ATARS is designed to project three-dimensional, augmented reality images onto a pilot’s visor, allowing them to see and interact with simulated objects, including aircraft.
The core of the technology is Red 6’s Enhanced Visual Environment headset, which is due to enter production for the Air Force’s Northrop T-38 Talon trainer fleet next year. Red 6 advertises the headset’s display as the brightest in the defense market, at 18,000 nits, or twice the brightness level of an outdoor display in a sports stadium. That extraordinary brightness means the Red 6 helmet displays objects that the pilot can see on the brightest day with the sky as the background.
In the short term, the Air Force plans to use the ATARS technology to improve training. Instead of waiting for other aircraft to become available, T-38 pilots can take off and interact with simulated partners, including collaborative combat aircraft, or adversaries in the sky.
The same technology could be used for operations. By integrating with mission systems, such as the radar, infrared search-and-track sensor or electronic support measures, the helmet can display real enemy aircraft on the pilot’s visor. The technology already syncs the display to the pilot’s eye movement, which offers a straightforward path to enabling helmet-mounted cueing.
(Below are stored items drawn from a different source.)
(* ===== verification/Catalog.v ===== *)
(** * The catalog

    catalog/mod.rs, catalog/consts.rs and the handles of catalog/db.rs,
    project.rs and dataset.rs: projects, datasets and tables as rows of reserved
    system tables, read and written through a [RowStore].  [serde]'s derived
    conversions between metadata and JSON are a parameter ([Serde]).  New ids
    (UUID v7 from the clock) are arguments.  The engine behind the [RefCell] of
    [TableApi] is the state. *)

From Stdlib Require Import Strings.Byte Strings.String ZArith Lia.
From stdpp Require Import prelude list gmap strings.
From S2P Require Import Prelude Value ValueCodec Compare RustText RowTable RowTableOk RowStore SystemCatalog.
Local Open Scope Z_scope.

(** [serde_json::to_value] and [serde_json::from_value] at a type. *)
Class Serde {JS : SerdeJson} (A : Type) : Type := { to_value : A -> option Json; from_value : Json -> option A }.

(** ** Reserved ids *)

(** [uuid!("ffffffff-ffff-0000-0000-0000000000nn")]. *)
Definition reserved_id (n : Z) : list byte := replicate 6 xff ++ replicate 9 x00 ++ [byte_of n].

Definition CATALOG_DATASET_ID : list byte := reserved_id 0.
Definition PROJECTS_TABLE_ID : list byte := reserved_id 1.
Definition DATASETS_TABLE_ID : list byte := reserved_id 2.
Definition TABLES_TABLE_ID : list byte := reserved_id 3.
Definition STATS_TABLE_ID : list byte := reserved_id 5.
Definition COLUMNS_TABLE_ID : list byte := reserved_id 6.
Definition DEFAULT_PROJECT_NAME : string := "strata".
Definition DEFAULT_DATASET_NAME : string := "public".

Definition system_table_schema : Schema := MkSchema [Field_new "pk" TBytes; Field_new "meta" TJson].

(** ** System tables *)

Definition system_table (table_id : list byte) (name : string) : Table :=
  Table_new SYSTEM_PROJECT_ID CATALOG_DATASET_ID table_id TruncationId.INITIAL name system_table_schema.

Definition projects_meta_table : Table := system_table PROJECTS_TABLE_ID "_projects".
Definition datasets_meta_table : Table := system_table DATASETS_TABLE_ID "_datasets".
Definition tables_meta_table : Table := system_table TABLES_TABLE_ID "_tables".
Definition stats_meta_table : Table := system_table STATS_TABLE_ID "_stats".
Definition columns_meta_table : Table := system_table COLUMNS_TABLE_ID "_columns".

(** ** Keys *)

Definition dataset_key (project_id : list byte) (name : string) : list byte := project_id ++ str name.
Definition dataset_scope (project_id dataset_id : list byte) : list byte := project_id ++ dataset_id.
Definition table_key (project_id dataset_id : list byte) (name : string) (truncation_id : Z) : list byte :=
  dataset_scope project_id dataset_id ++ str name ++ TruncationId.to_be_bytes truncation_id.
Definition column_key (table_id : list byte) (position : Z) : list byte := table_id ++ be_bytes 4 position.
Definition stats_key (s : ColumnStats) : list byte :=
  flat_map (fun part => str part ++ [x00]) [schemaname s; tablename s; attname s].

(** ** Errors *)

Definition already_exists (kind : ResourceKind) (name : string) : QueryError := QCatalog (AlreadyExists kind (str name)).
Definition not_found (kind : ResourceKind) (name : string) : QueryError := QCatalog (NotFound kind (str name)).
Definition truncation_exhausted (name : string) : QueryError := QCatalog (TruncationExhausted (str name)).

(** [Iterator::max_by_key]: the last of the largest. *)
Definition max_by_key {A} (f : A -> Z) (l : list A) : option A :=
  fold_left (fun best x => match best with Some b => if f b <=? f x then Some x else Some b | None => Some x end) l None.

(** A [HashMap] from name to the newest incarnation; the order of its values is
    [gmap]'s. *)
Definition live_step (live : gmap string TableMeta) (meta : TableMeta) : gmap string TableMeta :=
  match live !! tm_name meta with
  | Some existing => if tm_truncation_id existing <? tm_truncation_id meta then <[tm_name meta := meta]> live else live
  | None => <[tm_name meta := meta]> live
  end.
Definition live_incarnations (metas : list TableMeta) : list TableMeta := (map_to_list (fold_left live_step metas ∅)).*2.

Section ops.
Context {DEC : RustDecimal} {JS : SerdeJson} {S : Type} {RS : RowStore S}.
Context {SP : Serde ProjectMeta} {SD : Serde DatasetMeta} {ST : Serde TableMeta} {SC : Serde ColumnMeta} {SS : Serde ColumnStats}.
Abbreviation CM A := (SR S QueryError A).

(** ** Rows of metadata *)

Definition meta_to_tuple {A} `{!Serde A} (user_key : list byte) (meta : A) : res QueryError Tuple :=
  match to_value meta with
  | Some j => Ok (MkTuple [VBytes user_key; VJson j])
  | None => Err QSerde
  end.

Definition tuple_to_meta {A} `{!Serde A} (t : Tuple) : res QueryError A :=
  match values t !! 1%nat with
  | Some (VJson j) => match from_value j with Some m => Ok m | None => Err QSerde end
  | _ => Err QSerde
  end.

Definition write_meta {A} `{!Serde A} (t : Table) (user_key : list byte) (meta : A) : CM unit :=
  row ← sr_lift (meta_to_tuple user_key meta); rs_put t row.

Definition remove_meta (t : Table) (user_key : list byte) : CM unit := rs_delete t (VBytes user_key).

Definition lookup_meta {A} `{!Serde A} (t : Table) (user_key : list byte) : CM (option A) :=
  o ← rs_get t (VBytes user_key);
  match o with
  | None => mret None
  | Some row => m ← sr_lift (tuple_to_meta row); mret (Some m)
  end.

Definition list_metas {A} `{!Serde A} (t : Table) (prefix : list byte) : CM (list A) :=
  rows ← rs_scan t (prefix_scan prefix);
  sr_lift (collect_res (map (fun r => row ← r; tuple_to_meta row) rows)).

(** ** Columns *)

Definition column_meta (table_id : list byte) (i : nat) (f : Field) : ColumnMeta :=
  MkColumnMeta table_id (wrap32 (Z.of_nat i)) (fname f) (fty f) (nullable f) (fdefault f).

Definition write_columns (table_id : list byte) (schema : Schema) : CM unit :=
  sr_for (imap pair (fields schema)) (fun '(i, f) =>
    write_meta columns_meta_table (column_key table_id (wrap32 (Z.of_nat i))) (column_meta table_id i f)).

Definition list_columns (table_id : list byte) : CM (list ColumnMeta) := list_metas columns_meta_table table_id.

Definition column_field (c : ColumnMeta) : Field := MkField (cm_name c) (cm_ty c) (cm_nullable c) (cm_default c).

Definition assemble_schema (table_id : list byte) : CM Schema :=
  columns ← list_columns table_id; mret (MkSchema (map column_field columns)).

Definition clear_columns (table_id : list byte) : CM unit :=
  existing ← list_columns table_id;
  sr_for existing (fun col => remove_meta columns_meta_table (column_key table_id (cm_position col))).

(** ** Reads *)

Definition get_project (name : string) : CM (option ProjectMeta) := lookup_meta projects_meta_table (str name).

Definition get_dataset (project_id : list byte) (name : string) : CM (option DatasetMeta) :=
  lookup_meta datasets_meta_table (dataset_key project_id name).

Definition table_incarnations (project_id dataset_id : list byte) (name : string) : CM (list TableMeta) :=
  metas ← list_metas tables_meta_table (dataset_scope project_id dataset_id);
  mret (filter (fun m => tm_name m = name) metas).

Definition get_table (project_id dataset_id : list byte) (name : string) : CM (option TableMeta) :=
  ms ← table_incarnations project_id dataset_id name; mret (max_by_key tm_truncation_id ms).

(** [ok_or_else(|| not_found(..))]. *)
Definition found {A} (kind : ResourceKind) (name : string) (o : option A) : res QueryError A :=
  match o with Some a => Ok a | None => Err (not_found kind name) end.

Definition resolve_table (project dataset table : string) : CM Table :=
  o ← get_project project; p ← sr_lift (found KProject project o);
  o ← get_dataset (pm_id p) dataset; d ← sr_lift (found KDataset dataset o);
  o ← get_table (pm_id p) (dm_id d) table; t ← sr_lift (found KTable table o);
  schema ← assemble_schema (tm_id t);
  mret (with_indexes (tm_indexes t) (Table_new (pm_id p) (dm_id d) (tm_id t) (tm_truncation_id t) (tm_name t) schema)).

Definition list_projects : CM (list ProjectMeta) := list_metas projects_meta_table [].
Definition list_datasets (project_id : list byte) : CM (list DatasetMeta) := list_metas datasets_meta_table project_id.
Definition list_tables (project_id dataset_id : list byte) : CM (list TableMeta) :=
  metas ← list_metas tables_meta_table (dataset_scope project_id dataset_id); mret (live_incarnations metas).
Definition list_column_stats : CM (list ColumnStats) := list_metas stats_meta_table [].

(** [QueryContext::catalog]: the listings the system relations read. *)
Definition catalog (s : S) : CatalogReader :=
  MkCatalogReader (list_projects s).2 (fun p => (list_datasets p s).2) (fun p d => (list_tables p d s).2)
    (fun t => (list_columns t s).2) (list_column_stats s).2.

(** ** Writes *)

Definition put_table_meta (project_id dataset_id : list byte) (meta : TableMeta) : CM unit :=
  write_meta tables_meta_table (table_key project_id dataset_id (tm_name meta) (tm_truncation_id meta)) meta.

Definition create_project (id : list byte) (name : string) : CM ProjectMeta :=
  o ← get_project name;
  match o with
  | Some _ => sr_lift (Err (already_exists KProject name))
  | None => let meta := MkProjectMeta id name in _ ← write_meta projects_meta_table (str name) meta; mret meta
  end.

Definition drop_project (name : string) : CM unit :=
  o ← get_project name;
  match o with
  | None => sr_lift (Err (not_found KProject name))
  | Some _ => remove_meta projects_meta_table (str name)
  end.

Definition create_dataset (id project_id : list byte) (name : string) : CM DatasetMeta :=
  o ← get_dataset project_id name;
  match o with
  | Some _ => sr_lift (Err (already_exists KDataset name))
  | None =>
      let meta := MkDatasetMeta id name in
      _ ← write_meta datasets_meta_table (dataset_key project_id name) meta; mret meta
  end.

Definition drop_dataset (project_id : list byte) (name : string) : CM unit :=
  o ← get_dataset project_id name;
  match o with
  | None => sr_lift (Err (not_found KDataset name))
  | Some _ => remove_meta datasets_meta_table (dataset_key project_id name)
  end.

Definition create_table (id project_id dataset_id : list byte) (name : string) (schema : Schema) : CM TableMeta :=
  o ← get_table project_id dataset_id name;
  match o with
  | Some _ => sr_lift (Err (already_exists KTable name))
  | None =>
      _ ← write_columns id schema;
      let meta := MkTableMeta id TruncationId.INITIAL name [] in
      _ ← put_table_meta project_id dataset_id meta; mret meta
  end.

(** The id and truncation id of the incarnation [replace_table] writes. *)
Definition next_incarnation (id : list byte) (name : string) (current : option TableMeta) : res QueryError (Z * list byte) :=
  match current with
  | Some c => match TruncationId.next (tm_truncation_id c) with
              | Some n => Ok (n, tm_id c)
              | None => Err (truncation_exhausted name)
              end
  | None => Ok (TruncationId.INITIAL, id)
  end.

Definition replace_table (id project_id dataset_id : list byte) (name : string) (schema : Schema) : CM TableMeta :=
  o ← get_table project_id dataset_id name;
  '(truncation_id, id) ← sr_lift (next_incarnation id name o);
  _ ← clear_columns id;
  _ ← write_columns id schema;
  let meta := MkTableMeta id truncation_id name [] in
  _ ← put_table_meta project_id dataset_id meta; mret meta.

Definition drop_table (project_id dataset_id : list byte) (name : string) : CM unit :=
  incarnations ← table_incarnations project_id dataset_id name;
  match incarnations with
  | [] => sr_lift (Err (not_found KTable name))
  | _ => sr_for incarnations (fun meta =>
           remove_meta tables_meta_table (table_key project_id dataset_id name (tm_truncation_id meta)))
  end.

Definition put_column_stats (s : ColumnStats) : CM unit := write_meta stats_meta_table (stats_key s) s.

(** ** Handles *)

Record Project : Type := MkProject { proj_id : list byte; proj_name : string }.
Record Dataset : Type := MkDataset { ds_project_id : list byte; ds_id : list byte; ds_name : string }.

Definition ensure_default_namespace (project_id dataset_id : list byte) : CM unit :=
  o ← get_project DEFAULT_PROJECT_NAME;
  project ← match o with Some meta => mret meta | None => create_project project_id DEFAULT_PROJECT_NAME end;
  o ← get_dataset (pm_id project) DEFAULT_DATASET_NAME;
  match o with
  | None => _ ← create_dataset dataset_id (pm_id project) DEFAULT_DATASET_NAME; mret tt
  | Some _ => mret tt
  end.

Definition db_create_project (id : list byte) (name : string) : CM Project :=
  meta ← create_project id name; mret (MkProject (pm_id meta) (pm_name meta)).

Definition db_project (name : string) : CM Project :=
  o ← get_project name; meta ← sr_lift (found KProject name o); mret (MkProject (pm_id meta) (pm_name meta)).

Definition db_list_projects : CM (list string) := metas ← list_projects; mret (map pm_name metas).

Definition project_create_dataset (id : list byte) (p : Project) (name : string) : CM Dataset :=
  meta ← create_dataset id (proj_id p) name; mret (MkDataset (proj_id p) (dm_id meta) (dm_name meta)).

Definition project_dataset (p : Project) (name : string) : CM Dataset :=
  o ← get_dataset (proj_id p) name; meta ← sr_lift (found KDataset name o); mret (MkDataset (proj_id p) (dm_id meta) (dm_name meta)).

Definition project_list_datasets (p : Project) : CM (list string) := metas ← list_datasets (proj_id p); mret (map dm_name metas).

Definition dataset_create_table (id : list byte) (d : Dataset) (name : string) (schema : Schema) : CM Table :=
  meta ← create_table id (ds_project_id d) (ds_id d) name schema;
  mret (Table_new (ds_project_id d) (ds_id d) (tm_id meta) (tm_truncation_id meta) (tm_name meta) schema).

Definition dataset_table (d : Dataset) (name : string) : CM Table :=
  o ← get_table (ds_project_id d) (ds_id d) name; meta ← sr_lift (found KTable name o);
  schema ← assemble_schema (tm_id meta);
  mret (Table_new (ds_project_id d) (ds_id d) (tm_id meta) (tm_truncation_id meta) (tm_name meta) schema).

Definition dataset_list_tables (d : Dataset) : CM (list string) :=
  metas ← list_tables (ds_project_id d) (ds_id d); mret (map tm_name metas).
End ops.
“As we envision this, yes, it’s going to be a training system, but it’s also going to be an operational helmet as well,” Robinson says. “The ability not just to render in two dimensions, but to render in three dimensions and to take contextual information, offers us a whole new paradigm in how we think about not just helmet-mounted cueing, but situational awareness, looking at the battle space, understanding the electromagnetic spectrum, the ability to see the threat environments.
“The by-product of augmented reality is you can do helmet-queuing, but 10 times better than anything out there right now,” Robinson adds.
Red 6 plans to launch production of the ATARS helmet for the T-38 in the second quarter of 2026, even as testing continues over the next 12 months for F-16 integration. As ATARS production starts ramping up in 2027, the ACC’s F-16 units could become a customer.
“What’s great about going into the F-16 is . . . it unlocks the fighter community,” Robinson says. “Because if it works in the F-16—and we believe it adds as much value as it’s going to, which we have no doubt—then the logical next steps are into the other fighter communities.”